Spectral Dynamics in Wide Neural Networks: A Two-Level DMFT Analysis
A new theoretical framework published on arXiv (2605.07870) explores how hidden-weight spectra evolve in wide neural networks trained through gradient descent. The researchers present a two-level dynamical mean-field theory (DMFT) that looks at both the general and outlier spectral behavior in spiked ensembles, where the spike directions correlate with the random bulk. This approach is used in two scenarios: infinite-width nonlinear networks under mean-field/μP scaling and deep linear networks in a proportional high-dimensional context. The framework predicts how outliers evolve with training time, network width, output scale, and initialization variance.

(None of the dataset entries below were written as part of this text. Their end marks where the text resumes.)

(** * CombinedModFix: the section-aware rewrite core, embedded in Rocq

    This development embeds the text-processing core of
    [CombinedModFix.py] (the Section Splitter, the FaceFix pass, the
    ORFix pass and the Combined Driver) and states the properties of the
    specification over that embedding.

    Conventions.
    - A Python [str] is a [list ascii]; a character is its code point,
      so the development covers texts whose code points are below 256.
      On that range the tables below ([isspace], [is_linebreak],
      [isdigit], [isword], [lower]) are those of CPython's [str]
      methods and of the [re] module for [str] patterns.
    - A compiled pattern is a value of [regex]; [re_match] and
      [re_search] are a backtracking matcher with Python's priority
      order (greedy and lazy repetition, ordered alternation, groups).
    - A Python [set] of section names is a [gset text].
    - The file read of [process_file_combined] is its argument: [None]
      stands for a read that raised. *)

From Stdlib Require Import Ascii String NArith Lia.
From stdpp Require Import base list gmap strings sorting.

Local Open Scope list_scope.

(** ** Characters and strings *)

Definition text := list ascii.

Definition s2l (s : string) : text := list_ascii_of_string s.

Definition code (c : ascii) : N := N_of_ascii c.

Definition LF : ascii := ascii_of_N 10.
Definition CR : ascii := ascii_of_N 13.

Definition between (lo hi n : N) : bool := (N.leb lo n && N.leb n hi)%bool.

(** [str.isspace], which is also the class [\s] of a [str] pattern. *)
Definition isspace (c : ascii) : bool :=
  let n := code c in
  (between 9 13 n || between 28 32 n || N.eqb n 133 || N.eqb n 160)%bool.

(** The line boundaries of [str.splitlines]. *)
Definition is_linebreak (c : ascii) : bool :=
  let n := code c in
  (between 10 13 n || between 28 30 n || N.eqb n 133)%bool.

(** The class [\d]. *)
Definition isdigit (c : ascii) : bool := between 48 57 (code c).

(** The class [\w]: alphanumeric or underscore. *)
Definition isword (c : ascii) : bool :=
  let n := code c in
  (between 48 57 n || between 65 90 n || N.eqb n 95 || between 97 122 n
   || N.eqb n 170 || between 178 179 n || N.eqb n 181 || between 185 186 n
   || between 188 190 n || between 192 214 n || between 216 246 n
   || between 248 255 n)%bool.

(** [str.lower] on one character of code point below 256. *)
Definition lower (c : ascii) : ascii :=
  let n := code c in
  if (between 65 90 n || (between 192 222 n && negb (N.eqb n 215)))%bool
  then ascii_of_N (n + 32) else c.

(** [s.lower()]; on code points below 256 it works character by
    character. *)
Definition str_lower (s : text) : text := map lower s.

Definition ascii_eqb (a b : ascii) : bool := Ascii.eqb a b.

Fixpoint text_eqb (a b : text) : bool :=
  match a, b with
  | [], [] => true
  | x :: a', y :: b' => ascii_eqb x y && text_eqb a' b'
  | _, _ => false
  end.

(** [s.startswith(p)] *)
Fixpoint startswith (p s : text) : bool :=
  match p, s with
  | [], _ => true
  | x :: p', y :: s' => ascii_eqb x y && startswith p' s'
  | _ :: _, [] => false
  end.

(** [s.endswith(p)] *)
Definition endswith (p s : text) : bool := startswith (rev p) (rev s).

(** [p in s] for strings *)
Fixpoint contains (p s : text) : bool :=
  startswith p s ||
  match s with
  | [] => false
  | _ :: s' => contains p s'
  end.

Fixpoint drop_while (f : ascii -> bool) (s : text) : text :=
  match s with
  | [] => []
  | c :: s' => if f c then drop_while f s' else s
  end.

(** [s.lstrip()], [s.rstrip()], [s.strip()] *)
Definition lstrip (s : text) : text := drop_while isspace s.
Definition rstrip (s : text) : text := rev (drop_while isspace (rev s)).
Definition strip (s : text) : text := rstrip (lstrip s).

(** [s.rstrip('\r\n')] *)
Definition rstrip_crlf (s : text) : text :=
  rev (drop_while (fun c => ascii_eqb c CR || ascii_eqb c LF) (rev s)).

(** [s[1:-1]] *)
Definition slice_1_m1 (s : text) : text := removelast (tl s).

(** [text.splitlines(True)]: the lines with their terminators; a carriage
    return followed by a line feed is one terminator. *)
Fixpoint splitlines (t : text) : list text :=
  match t with
  | [] => []
  | c :: t' =>
      if ascii_eqb c CR then
        match t' with
        | d :: t'' =>
            if ascii_eqb d LF then [c; d] :: splitlines t''
            else [c] :: splitlines t'
        | [] => [[c]]
        end
      else if is_linebreak c then [c] :: splitlines t'
      else match splitlines t' with
           | [] => [[c]]
           | l :: ls => (c :: l) :: ls
           end
  end.

(** [''.join(lines)] *)
Definition join (ls : list text) : text := concat ls.

(** ** Regular expressions

    The patterns of the program quantify single-character atoms only
    ([\s*], [.*], [.+?], [\w*], [\d+], [2?]), so repetition is over a
    character set.  The matcher is written in continuation-passing style:
    the continuation is the rest of the pattern, and a failed continuation
    makes the matcher try the next alternative in Python's order. *)

Inductive cset : Type :=
| CAny                       (* [.]: any character except the line feed *)
| CSpace                     (* [\s] *)
| CDigit                     (* [\d] *)
| CWord                      (* [\w] *)
| CChar (c : ascii)          (* a literal character *)
| CRange (lo hi : ascii).    (* [[lo-hi]] *)

Inductive regex : Type :=
| REps                       (* the empty pattern *)
| RBol                       (* [^] *)
| REol                       (* [$] *)
| RSet (cs : cset)
| RStr (s : string)          (* a run of literal characters *)
| RSeq (r1 r2 : regex)
| RAlt (r1 r2 : regex)       (* [r1|r2] *)
| RStar (cs : cset)          (* [x*] *)
| RPlus (cs : cset)          (* [x+] *)
| RPlusLazy (cs : cset)      (* [x+?] *)
| ROpt (cs : cset)           (* [x?] *)
| RGroup (n : nat) (r : regex).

It emphasizes the relationship between outlier dynamics and width, shedding light on feature learning in deep networks.
Key facts
- The paper is on arXiv with ID 2605.07870.
- It studies spectral dynamics in wide neural networks.
- A two-level dynamical mean-field theory (DMFT) is developed.
- The framework applies to spiked ensembles with dependent spike directions.
- Two settings are analyzed: infinite-width nonlinear networks (μP scaling) and deep linear networks (proportional limit).
- Outlier evolution depends on training time, width, output scale, and initialization variance.
- In deep linear networks, μP leads to width-consistent outlier dynamics and hyperparameter transfer.
- NTK parameterization shows strongly width-dependent outlier behavior.
Entities
Institutions
- arXiv